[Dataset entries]

(** [case_run first last step delta]: the code points [first],
    [first + step], ..., [last] map to themselves plus [delta]. *)
Definition lower_runs : list (N * N * N * Z) :=
  [
    case_run 65 90 1 32; case_run 192 214 1 32; case_run 216 222 1 32; case_run 256 302 2 1;
    case_run 306 310 2 1; case_run 313 327 2 1; case_run 330 374 2 1; case_run 376 376 1 (-121);
    case_run 377 381 2 1; case_run 385 385 1 210; case_run 386 388 2 1; case_run 390 390 1 206;
    case_run 391 391 1 1; case_run 393 394 1 205; case_run 395 395 1 1; case_run 398 398 1 79;
    case_run 399 399 1 202; case_run 400 400 1 203; case_run 401 401 1 1; case_run 403 403 1 205;
    case_run 404 404 1 207; case_run 406 406 1 211; case_run 407 407 1 209; case_run 408 408 1 1;
    case_run 412 412 1 211; case_run 413 413 1 213; case_run 415 415 1 214; case_run 416 420 2 1;
    case_run 422 422 1 218; case_run 423 423 1 1; case_run 425 425 1 218; case_run 428 428 1 1;
    case_run 430 430 1 218; case_run 431 431 1 1; case_run 433 434 1 217; case_run 435 437 2 1;
    case_run 439 439 1 219; case_run 440 440 1 1; case_run 444 444 1 1; case_run 452 452 1 2;
    case_run 453 453 1 1; case_run 455 455 1 2; case_run 456 456 1 1; case_run 458 458 1 2;
    case_run 459 475 2 1; case_run 478 494 2 1; case_run 497 497 1 2; case_run 498 500 2 1;
    case_run 502 502 1 (-97); case_run 503 503 1 (-56); case_run 504 542 2 1; case_run 544 544 1 (-130);
    case_run 546 562 2 1; case_run 570 570 1 10795; case_run 571 571 1 1; case_run 573 573 1 (-163);
    case_run 574 574 1 10792; case_run 577 577 1 1; case_run 579 579 1 (-195); case_run 580 580 1 69;
    case_run 581 581 1 71; case_run 582 590 2 1; case_run 880 882 2 1; case_run 886 886 1 1;
    case_run 895 895 1 116; case_run 902 902 1 38; case_run 904 906 1 37; case_run 908 908 1 64;
    case_run 910 911 1 63; case_run 913 929 1 32; case_run 932 939 1 32; case_run 975 975 1 8;
    case_run 984 1006 2 1; case_run 1012 1012 1 (-60); case_run 1015 1015 1 1; case_run 1017 1017 1 (-7);
    case_run 1018 1018 1 1; case_run 1021 1023 1 (-130); case_run 1024 1039 1 80; case_run 1040 1071 1 32;
    case_run 1120 1152 2 1; case_run 1162 1214 2 1; case_run 1216 1216 1 15; case_run 1217 1229 2 1;
    case_run 1232 1326 2 1; case_run 1329 1366 1 48; case_run 4256 4293 1 7264; case_run 4295 4295 1 7264;
    case_run 4301 4301 1 7264; case_run 5024 5103 1 38864; case_run 5104 5109 1 8; case_run 7312 7354 1 (-3008);
    case_run 7357 7359 1 (-3008); case_run 7680 7828 2 1; case_run 7838 7838 1 (-7615); case_run 7840 7934 2 1;
    case_run 7944 7951 1 (-8); case_run 7960 7965 1 (-8); case_run 7976 7983 1 (-8); case_run 7992 7999 1 (-8);
    case_run 8008 8013 1 (-8); case_run 8025 8031 2 (-8); case_run 8040 8047 1 (-8); case_run 8072 8079 1 (-8);
    case_run 8088 8095 1 (-8); case_run 8104 8111 1 (-8); case_run 8120 8121 1 (-8); case_run 8122 8123 1 (-74);
    case_run 8124 8124 1 (-9); case_run 8136 8139 1 (-86); case_run 8140 8140 1 (-9); case_run 8152 8153 1 (-8);
    case_run 8154 8155 1 (-100); case_run 8168 8169 1 (-8); case_run 8170 8171 1 (-112); case_run 8172 8172 1 (-7);
    case_run 8184 8185 1 (-128); case_run 8186 8187 1 (-126); case_run 8188 8188 1 (-9); case_run 8486 8486 1 (-7517);
    case_run 8490 8490 1 (-8383); case_run 8491 8491 1 (-8262); case_run 8498 8498 1 28; case_run 8544 8559 1 16;
    case_run 8579 8579 1 1; case_run 9398 9423 1 26; case_run 11264 11311 1 48; case_run 11360 11360 1 1;
    case_run 11362 11362 1 (-10743); case_run 11363 11363 1 (-3814); case_run 11364 11364 1 (-10727); case_run 11367 11371 2 1;
    case_run 11373 11373 1 (-10780); case_run 11374 11374 1 (-10749); case_run 11375 11375 1 (-10783); case_run 11376 11376 1 (-10782);
    case_run 11378 11378 1 1; case_run 11381 11381 1 1; case_run 11390 11391 1 (-10815); case_run 11392 11490 2 1;
    case_run 11499 11501 2 1; case_run 11506 11506 1 1; case_run 42560 42604 2 1; case_run 42624 42650 2 1;
    case_run 42786 42798 2 1; case_run 42802 42862 2 1; case_run 42873 42875 2 1; case_run 42877 42877 1 (-35332);
    case_run 42878 42886 2 1; case_run 42891 42891 1 1; case_run 42893 42893 1 (-42280); case_run 42896 42898 2 1;
    case_run 42902 42920 2 1; case_run 42922 42922 1 (-42308); case_run 42923 42923 1 (-42319); case_run 42924 42924 1 (-42315);
    case_run 42925 42925 1 (-42305); case_run 42926 42926 1 (-42308); case_run 42928 42928 1 (-42258); case_run 42929 42929 1 (-42282);
    case_run 42930 42930 1 (-42261); case_run 42931 42931 1 928; case_run 42932 42946 2 1; case_run 42948 42948 1 (-48);
    case_run 42949 42949 1 (-42307); case_run 42950 42950 1 (-35384); case_run 42951 42953 2 1; case_run 42960 42960 1 1;
    case_run 42966 42968 2 1; case_run 42997 42997 1 1; case_run 65313 65338 1 32; case_run 66560 66599 1 40;
    case_run 66736 66771 1 40; case_run 66928 66938 1 39; case_run 66940 66954 1 39; case_run 66956 66962 1 39;
    case_run 66964 66965 1 39; case_run 68736 68786 1 64; case_run 71840 71871 1 32; case_run 93760 93791 1 32;
    case_run 125184 125217 1 34 ].
(** What an attempt leaves alone, and how often it calls the translator. *)
Lemma translate_single_file_frame self o filename s :
  ∃ (r : Res bool) (s' : World DB) tr,
    _translate_single_file self o filename s = (r, s', tr)
    ∧ (∀ path, path ≠ input_path_of self filename →
               path ≠ temp_output_path_of self filename →
               fs s' !! path = fs s !! path)
    ∧ (remove_fault o = None →
       fs s !! temp_output_path_of self filename = None →
       fs s' !! temp_output_path_of self filename = None)
    ∧ paced false tr = true
    ∧ count_calls tr ≤ 1
    ∧ count_sleeps tr = 0
    ∧ count_success tr = 0.
Proof.
  pose proof (temp_ne_input self filename) as Hpath.
  unfold_attempt.
  repeat (case_match; simplify_eq/=).
  all: do 3 eexists; split; [reflexivity|]; simpl.
  all: split_and!; try done; try (unfold count_calls; simpl; lia).
  all: try (intros path Hin Htemp; by simplify_map_eq).
  all: try (intros _ Hnone; by simplify_map_eq).
Qed.

(** An attempt raises no [Exception]: whatever fails in it, it returns [True]
    or [False].  The one thing that leaves it is what the translator raises
    that is no [Exception] (line 115 is [except Exception]).  In every case it
    leaves the record store, the stop flag and the translator's setting as
    they are. *)
Theorem translate_single_file_catches_exceptions self o filename s :
  ((∃ b : bool, (_translate_single_file self o filename s).1.1 = Ret b)
   ∨ (∃ e text,
        (_translate_single_file self o filename s).1.1 = Abort e
        ∧ read_fault o = None
        ∧ fs s !! input_path_of self filename = Some text
        ∧ translator_outcome self o s text = TAbort e))
  ∧ db (_translate_single_file self o filename s).1.2 = db s
  ∧ _stop_requested (_translate_single_file self o filename s).1.2
    = _stop_requested s
  ∧ translator_segment_size (_translate_single_file self o filename s).1.2
    = translator_segment_size s.
Proof.
  destruct (translate_single_file_spec self o filename s)
    as (r & s' & tr & -> & Hdb & Hstop & Hseg & _ & _ & _ & _ & Hraise & Habort).
  split_and!; try done. simpl.
  destruct r as [b|e|e].
  - left. by exists b.
  - by destruct (Hraise e).
  - right. destruct (Habort e eq_refl) as (text & ? & ? & ? & _).
    by exists e, text.
Qed.

(** When removing a file does not fail and no temporary file of the name is
    there before, none is there after the attempt, however it ends. *)
Theorem no_temporary_file_left self o filename s :
  remove_fault o = None →
  fs s !! temp_output_path_of self filename = None →
  fs (_translate_single_file self o filename s).1.2
    !! temp_output_path_of self filename = None.
Proof.
  intros Hremove Hnone.
  destruct (translate_single_file_frame self o filename s)
    as (b & s' & tr & -> & _ & Htemp & _).
  by apply Htemp.
Qed.

(** When the text was read and translated but writing the temporary file or
    replacing the original raises: the result is [False], the one error
    signalled carries the text of that exception (also when the removal of the
    temporary file fails as well), the original is as before, and the
    temporary file is gone if its removal does not fail. *)
Theorem commit_failure_reported self o filename s text translated detail :
  read_fault o = None →
  fs s !! input_path_of self filename = Some text →
  translator_outcome self o s text = TReturn (Some translated) →
  translated ≠ "" →
  commit_fails o detail →
  ∃ (s' : World DB) tr,
    _translate_single_file self o filename s = (Ret false, s', tr)
    ∧ signals tr =
        [error_occurred ("Error al traducir " +:+ filename +:+ ": " +:+ detail)]
    ∧ fs s' !! input_path_of self filename = Some text
    ∧ (remove_fault o = None →
       fs s' !! temp_output_path_of self filename = None).
Proof.
  pose proof (temp_ne_input self filename) as Hpath.
  unfold translator_outcome, commit_fails.
  intros Hread Hfile Hout Hne [[partial Hwrite]|[Hwrite Hreplace]];
    (destruct translated as [|c translated]; [done|]);
    unfold_attempt; rewrite Hread; simpl; rewrite Hfile; simpl; rewrite Hout;
    simpl; rewrite Hwrite; simpl; rewrite ?Hreplace; simpl.
  all: repeat (case_match; simplify_eq/=).
  all: do 2 eexists; split; [reflexivity|]; simpl.
  all: split_and!; try done; try (by simplify_map_eq).
  all: try (intros ?; by simplify_map_eq).
  intros _. apply eq_None_not_Some. by eapply bool_decide_eq_false.
Qed.
Lemma loop_yield_elem client result_count fuel : forall n st y,
  y ∈ yielded (loop fuel client result_count n st) ->
  exists j stj t results d,
    requests (loop fuel client result_count n st) !! j = Some stj
    /\ get_next_token
         (client (n + j)%nat (max_results result_count)
            (pagination_token stj)) = inr t
    /\ data (client (n + j)%nat (max_results result_count)
               (pagination_token stj)) = DataList results
    /\ Tweet d ∈ results
    /\ y = dict_set "next_token" (token_val t) d.
Proof.
  induction fuel as [|fuel IH]; intros n st y; simpl.
  { by intros ?%elem_of_nil. }
  set (response :=
         client n (max_results result_count) (pagination_token st)).
  pose proof (page_yield_elem result_count st response y) as Hpage.
  destruct (page result_count st response) as [ys [st'|w]]; simpl in *.
  - intros [Hin|Hin]%elem_of_app.
    + destruct (Hpage Hin) as (t & results & d & ?).
      exists 0%nat, st, t, results, d. by rewrite Nat.add_0_r.
    + destruct (IH (S n) st' y Hin) as (j & stj & t & results & d & Hj & ?).
      exists (S j), stj, t, results, d.
      by rewrite Nat.add_succ_r.
  - intros Hin. destruct (Hpage Hin) as (t & results & d & ?).
    exists 0%nat, st, t, results, d. by rewrite Nat.add_0_r.
Qed.

(** X1. Everything [search_tweets] yields is a dict of a tweet that the
    upstream sent in answer to one of the requests of the run, with the
    [next_token] of that answer stored under ["next_token"] and every
    other key as the upstream had it. *)
Theorem search_tweets_yields_stamped (fuel : nat) (client : Upstream)
  (result_count : Z) (y : dict) :
  y ∈ yielded (search_tweets fuel client result_count) ->
  exists j st t results d,
    requests (search_tweets fuel client result_count) !! j = Some st
    /\ get_next_token
         (client j (max_results result_count) (pagination_token st)) = inr t
    /\ data (client j (max_results result_count) (pagination_token st))
       = DataList results
    /\ Tweet d ∈ results
    /\ dict_lookup "next_token" y = Some (token_val t)
    /\ forall k, k <> "next_token" -> dict_lookup k y = dict_lookup k d.
Proof.
  intros Hin. unfold search_tweets in *.
  destruct (loop_yield_elem client result_count fuel 0%nat initial y Hin)
    as (j & st & t & results & d & Hj & Ht & Hd & Hmem & ->).
  exists j, st, t, results, d. repeat split; try done.
  - apply dict_lookup_set_eq.
  - intros k Hk. by apply dict_lookup_set_ne.
Qed.

Lemma search_tweets_yields_stamped_witness :
  exists j st t results d,
    requests (search_tweets 3 repeats_A 5) !! j = Some st
    /\ get_next_token (repeats_A j (max_results 5) (pagination_token st))
       = inr t
    /\ data (repeats_A j (max_results 5) (pagination_token st))
       = DataList results
    /\ Tweet d ∈ results
    /\ dict_lookup "next_token" [("id", PStr "1"); ("next_token", PStr "A")]
       = Some (token_val t)
    /\ forall k, k <> "next_token" ->
         dict_lookup k [("id", PStr "1"); ("next_token", PStr "A")]
         = dict_lookup k d.
Proof.
  apply (search_tweets_yields_stamped 3 repeats_A 5).
  vm_compute. apply list_elem_of_here.
Defined.
(** ** Record updates *)

Definition with_value (v : value) (q : prop) : prop :=
  mkProp (matchName q) (name q) (pvtype q) v (expression q)
    (expressionEnabled q) (canSetExpression q) (numKeys q) (comment q) (kids q).
Definition with_expression (e : string) (en : bool) (q : prop) : prop :=
  mkProp (matchName q) (name q) (pvtype q) (pval q) e en
    (canSetExpression q) (numKeys q) (comment q) (kids q).
Definition with_name (s : string) (q : prop) : prop :=
  mkProp (matchName q) s (pvtype q) (pval q) (expression q)
    (expressionEnabled q) (canSetExpression q) (numKeys q) (comment q) (kids q).
Definition with_comment (s : string) (q : prop) : prop :=
  mkProp (matchName q) (name q) (pvtype q) (pval q) (expression q)
    (expressionEnabled q) (canSetExpression q) (numKeys q) s (kids q).
Definition with_kids (ks : list N) (q : prop) : prop :=
  mkProp (matchName q) (name q) (pvtype q) (pval q) (expression q)
    (expressionEnabled q) (canSetExpression q) (numKeys q) (comment q) ks.

Definition upd_prop (p : N) (f : prop → prop) (h : host) : host :=
  mkHost (alter f p (props h)) (next_id h) (activeItem h) (alerts h).
Definition ins_prop (p : N) (q : prop) (h : host) : host :=
  mkHost (<[p := q]> (props h)) (next_id h) (activeItem h) (alerts h).
Definition bump (h : host) : host :=
  mkHost (props h) (N.succ (next_id h)) (activeItem h) (alerts h).
Definition add_alert (s : string) (h : host) : host :=
  mkHost (props h) (next_id h) (activeItem h) (alerts h ++ [s]).

(** ** Reading the tree *)

Definition key_matches (key : string) (q : prop) : bool :=
  bool_decide (matchName q = key) || bool_decide (name q = key).

(** [group.property("key")]: the first child whose match name or display
    name is [key], or [null]. *)
Definition property (h : host) (parent : N) (key : string) : option N :=
  q ← props h !! parent;
  find (λ k, match props h !! k with
             | Some c => key_matches key c
             | None => false
             end) (kids q).

(** [group.property(i)], 1-based, and [group.numProperties]. *)
Definition property_at (h : host) (parent : N) (i : nat) : option N :=
  q ← props h !! parent; kids q !! (i - 1)%nat.

Definition numProperties (h : host) (p : N) : nat :=
  match props h !! p with Some q => length (kids q) | None => 0%nat end.

Definition value_of (h : host) (p : N) : option value := pval <$> props h !! p.

(** The first child satisfying [ok], in index order: the shape of the
    script's [for (i = 1; i <= numProperties; i++)] scans. *)
Definition find_kid (h : host) (parent : N) (ok : prop → bool) : option N :=
  q ← props h !! parent;
  find (λ k, match props h !! k with Some c => ok c | None => false end) (kids q).

(** ** Host calls that write *)

Definition need (p : N) : ST host prop := λ h,
  match props h !! p with
  | Some q => Ok q h
  | None => Exn "Object is invalid" h
  end.

(** The values a property of each type accepts from [setValue]. *)
Definition value_fits (t : pvt) (v : value) : bool :=
  match t, v with
  | OneD, VNum _ => true
  | (TwoD | TwoD_SPATIAL), VArr xs => bool_decide (length xs = 2%nat)
  | (ThreeD | ThreeD_SPATIAL), VArr xs =>
      bool_decide (length xs = 2%nat) || bool_decide (length xs = 3%nat)
  | COLOR, VArr xs => bool_decide (length xs = 4%nat)
  | SHAPE, VShape _ => true
  | _, _ => false
  end.

(** [prop.setValue(v)]: refused on a keyframed property and on a value of
    the wrong type. *)
Definition setValue (p : N) (v : value) : ST host unit :=
  q ← need p;
  if bool_decide (numKeys q = 0%nat) && value_fits (pvtype q) v
  then modify (upd_prop p (with_value v))
  else mthrow "setValue: the property cannot take this value".

(** [prop.expression = e]: a non-empty expression is enabled, the empty
    one disables the property's expression. *)
Definition setExpression (p : N) (e : string) : ST host unit :=
  q ← need p;
  if canSetExpression q
  then modify (upd_prop p (with_expression e (negb (bool_decide (e = "")))))
  else mthrow "expression: the property cannot have an expression".

(** [prop.expressionEnabled = b]. *)
Definition setExpressionEnabled (p : N) (b : bool) : ST host unit :=
  q ← need p;
  if canSetExpression q && (negb b || negb (bool_decide (expression q = "")))
  then modify (upd_prop p (with_expression (expression q) b))
  else mthrow "expressionEnabled: no valid expression".

Definition setName (p : N) (s : string) : ST host unit :=
  _ ← need p; modify (upd_prop p (with_name s)).

Definition setComment (p : N) (s : string) : ST host unit :=
  _ ← need p; modify (upd_prop p (with_comment s)).

(** ** [addProperty]: the host's templates *)

Inductive tmpl :=
| Tmpl (mn nm : string) (t : pvt) (v : value) (cse : bool) (ks : list tmpl).

Definition leaf (mn nm : string) (t : pvt) (v : value) : tmpl := Tmpl mn nm t v true [].

(** The Repeater as After Effects creates it. *)
Definition repeater_tmpl : tmpl :=
  Tmpl "ADBE Vector Filter - Repeater" "Repeater 1" NO_VALUE VNone false [
    leaf "ADBE Vector Repeater Copies" "Copies" OneD (VNum 3);
    leaf "ADBE Vector Repeater Offset" "Offset" OneD (VNum 0);
    leaf "ADBE Vector Repeater Order" "Composite" OneD (VNum 1);
    Tmpl "ADBE Vector Repeater Transform" "Transform" NO_VALUE VNone false [
      leaf "ADBE Vector Repeater Anchor" "Anchor Point" TwoD_SPATIAL (VArr [0; 0]);
      leaf "ADBE Vector Repeater Position" "Position" TwoD_SPATIAL (VArr [100; 0]);
      leaf "ADBE Vector Repeater Scale" "Scale" TwoD (VArr [100; 100]);
      leaf "ADBE Vector Repeater Rotation" "Rotation" OneD (VNum 0);
      leaf "ADBE Vector Repeater Opacity 1" "Start Opacity" OneD (VNum 100);
      leaf "ADBE Vector Repeater Opacity 2" "End Opacity" OneD (VNum 100) ] ].

Definition slider_tmpl : tmpl :=
  Tmpl "ADBE Slider Control" "Slider Control" NO_VALUE VNone false [
    leaf "ADBE Slider Control-0001" "Slider" OneD (VNum 0) ].

Definition point_tmpl : tmpl :=
  Tmpl "ADBE Point Control" "Point Control" NO_VALUE VNone false [
    leaf "ADBE Point Control-0001" "Point" TwoD_SPATIAL (VArr [0; 0]) ].

Definition template (mn : string) : option tmpl :=
  if bool_decide (mn = "ADBE Vector Filter - Repeater") then Some repeater_tmpl
  else if bool_decide (mn = "ADBE Slider Control") then Some slider_tmpl
  else if bool_decide (mn = "ADBE Point Control") then Some point_tmpl
  else None.

(** Allocate a template's subtree at fresh ids, parent before children. *)
Fixpoint alloc (t : tmpl) (h : host) {struct t} : N * host :=
  let '(Tmpl mn nm ty v cse ks) := t in
  let me := next_id h in
  let '(ids, h') :=
    (fix go (ks : list tmpl) (h : host) : list N * host :=
       match ks with
       | [] => ([], h)
       | k :: ks' =>
           let '(i, h1) := alloc k h in
           let '(rest, h2) := go ks' h1 in (i :: rest, h2)
       end) ks (bump h) in
  (me, ins_prop me (mkProp mn nm ty v "" false cse 0 "" ids) h').

(** [group.addProperty(matchName)]: the new property is appended to the
    group's children; [null] when the host has no such property type. *)
Definition addProperty (parent : N) (mn : string) : ST host (option N) :=
  q ← need parent;
  match template mn with
  | None => mret None
  | Some t =>
      h ← get;
      let (i, h1) := alloc t h in
      put (upd_prop parent (with_kids (kids q ++ [i])) h1);;
      mret (Some i)
  end.

(** ** The rendered bounds: [layer.sourceRectAtTime(t, includeExtents)] *)

Inductive tree := Node (q : prop) (ts : list tree).

(** The subtree rooted at [p], read from the store with [fuel] levels. *)
Fixpoint tree_of (fuel : nat) (h : host) (p : N) : option tree :=
  match fuel with
  | O => None
  | S f => q ← props h !! p; ts ← mapM (tree_of f h) (kids q); Some (Node q ts)
  end.

Record rect := mkRect { rect_top : Q; rect_left : Q; rect_width : Q; rect_height : Q }.

(** The host's renderer: the layer-space bounds of a shape layer's
    contents at the current time, with or without stroke extents, as a
    function of the stored Contents subtree.  The script's theorems hold
    for every renderer.  After Effects also evaluates the expressions of
    the Contents subtree, and an expression may read the layer's own
    transform ([bindRepeater] writes [thisLayer.transform.anchorPoint]
    into the Repeater's anchor); the model is faithful to the host only
    where no property of the subtree has an enabled expression, and a
    theorem whose conclusion depends on the bounds staying put when the
    transform moves ([Anchor.centerLayerAnchorToContents_idempotent])
    assumes exactly that. *)
Class Renderer := source_rect : option tree → bool → rect.

Definition contents_tree (h : host) (layer : N) : option tree :=
  c ← property h layer "ADBE Root Vectors Group";
  tree_of (N.to_nat (next_id h)) h c.

Definition sourceRectAtTime `{Renderer} (h : host) (layer : N) (includeExtents : bool) : rect :=
  source_rect (contents_tree h layer) includeExtents.

(** ** Well-formedness of the store *)

Definition wf (h : host) : Prop :=
  ∀ p q, props h !! p = Some q →
    (p < next_id h)%N ∧ Forall (λ k, (p < k)%N ∧ is_Some (props h !! k)) (kids q).

(** ** Stores equal up to [Qeq] on the values *)

Definition qpt_eq (a b : Q * Q) : Prop := a.1 == b.1 ∧ a.2 == b.2.

#[export] Instance qpt_eq_equiv : Equivalence qpt_eq.
Proof.
  split.
  - intros a. split; reflexivity.
  - intros a b [H1 H2]. split; by symmetry.
  - intros a b c [H1 H2] [H3 H4]. split; by etrans.
Qed.

Definition val_eq (v w : value) : Prop :=
  match v, w with
  | VNone, VNone => True
  | VNum a, VNum b => a == b
  | VArr xs, VArr ys => Forall2 Qeq xs ys
  | VShape xs, VShape ys => Forall2 qpt_eq xs ys
  | _, _ => False
  end.

Definition prop_eq (q r : prop) : Prop :=
  with_value VNone q = with_value VNone r ∧ val_eq (pval q) (pval r).

Definition host_eq (h1 h2 : host) : Prop :=
  (∀ k, option_Forall2 prop_eq (props h1 !! k) (props h2 !! k)) ∧
  next_id h1 = next_id h2 ∧ activeItem h1 = activeItem h2 ∧ alerts h1 = alerts h2.

Infix "≡ₕ" := host_eq (at level 70) : ae_scope.

#[export] Instance val_eq_equiv : Equivalence val_eq.
Proof.
  split.
  - intros [| | |]; simpl; done || reflexivity.
  - intros [| | |] [| | |]; simpl; try done; intros; by symmetry.
  - intros [| | |] [| | |] [| | |]; simpl; try done; intros; by etrans.
Qed.

#[export] Instance prop_eq_equiv : Equivalence prop_eq.
Proof.
  split.
  - intros q. split; reflexivity.
  - intros q r [H1 H2]. split; by symmetry.
  - intros q r s [H1 H2] [H3 H4]. split; by etrans.
Qed.

#[export] Instance host_eq_equiv : Equivalence host_eq.
Proof.
  split.
  - intros h. split_and!; [|done..]. intros k. reflexivity.
  - intros h1 h2 (H & ? & ? & ?). split_and!; [|done..]. intros k.
    specialize (H k). destruct (props h1 !! k), (props h2 !! k);
      inversion H; constructor; by symmetry.
  - intros h1 h2 h3 (H & ? & ? & ?) (H' & ? & ? & ?). split_and!; [|congruence..].
    intros k. specialize (H k). specialize (H' k).
    destruct (props h1 !! k), (props h2 !! k), (props h3 !! k);
      inversion H; inversion H'; constructor; by etrans.
Qed.

(** ** How the host calls act on the store *)

Lemma props_upd_prop p f h : props (upd_prop p f h) = alter f p (props h).
Proof. done. Qed.
Lemma props_ins_prop p q h : props (ins_prop p q h) = <[p := q]> (props h).
Proof. done. Qed.
Lemma next_id_upd_prop p f h : next_id (upd_prop p f h) = next_id h.
Proof. done. Qed.
#[export] Hint Rewrite props_upd_prop props_ins_prop next_id_upd_prop : ae_rw.

(** A value write: the only call whose success we need to spell out. *)
Definition settable (q : prop) (v : value) : bool :=
  bool_decide (numKeys q = 0%nat) && value_fits (pvtype q) v.

Lemma setValue_ok p v h q :
  props h !! p = Some q → settable q v = true →
  setValue p v h = Ok tt (upd_prop p (with_value v) h).
Proof.
  intros Hq Hs. unfold setValue, need, settable in *. st_simpl. rewrite Hq.
  by rewrite Hs.
Qed.

Lemma need_ok p h q : props h !! p = Some q → need p h = Ok q h.
Proof. intros Hq. unfold need. by rewrite Hq. Qed.

Lemma setExpression_ok p e h q :
  props h !! p = Some q → canSetExpression q = true →
  setExpression p e h = Ok tt (upd_prop p (with_expression e (negb (bool_decide (e = "")))) h).
Proof. intros Hq Hc. unfold setExpression, need. st_simpl. by rewrite Hq, Hc. Qed.

Lemma setExpression_set p e h q :
  props h !! p = Some q → canSetExpression q = true → e ≠ "" →
  setExpression p e h = Ok tt (upd_prop p (with_expression e true) h).
Proof. intros Hq Hc He. rewrite (setExpression_ok p e h q Hq Hc). by rewrite bool_decide_false. Qed.

Lemma setExpression_clear p h q :
  props h !! p = Some q → canSetExpression q = true →
  setExpression p "" h = Ok tt (upd_prop p (with_expression "" false) h).
Proof. intros Hq Hc. by rewrite (setExpression_ok p "" h q Hq Hc). Qed.

Lemma setValue_refused p v h q :
  props h !! p = Some q → settable q v = false →
  setValue p v h = Exn "setValue: the property cannot take this value" h.
Proof.
  intros Hq Hs. unfold setValue, need, settable in *. st_simpl. rewrite Hq.
  by rewrite Hs.
Qed.

(** The skeleton of a property: what lookups by name, match name, type and
    index read.  Writes of values, expressions and comments keep it. *)
Definition skel (q : prop) : string * string * pvt * list N :=
  (matchName q, name q, pvtype q, kids q).

Arguments skel : simpl never.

» ASSIGNMENT
From the records above, return each line that has the string "Hnone".

» OUTPUT FOR THIS EXERCISE
  all: try (intros _ Hnone; by simplify_map_eq).
  intros Hremove Hnone.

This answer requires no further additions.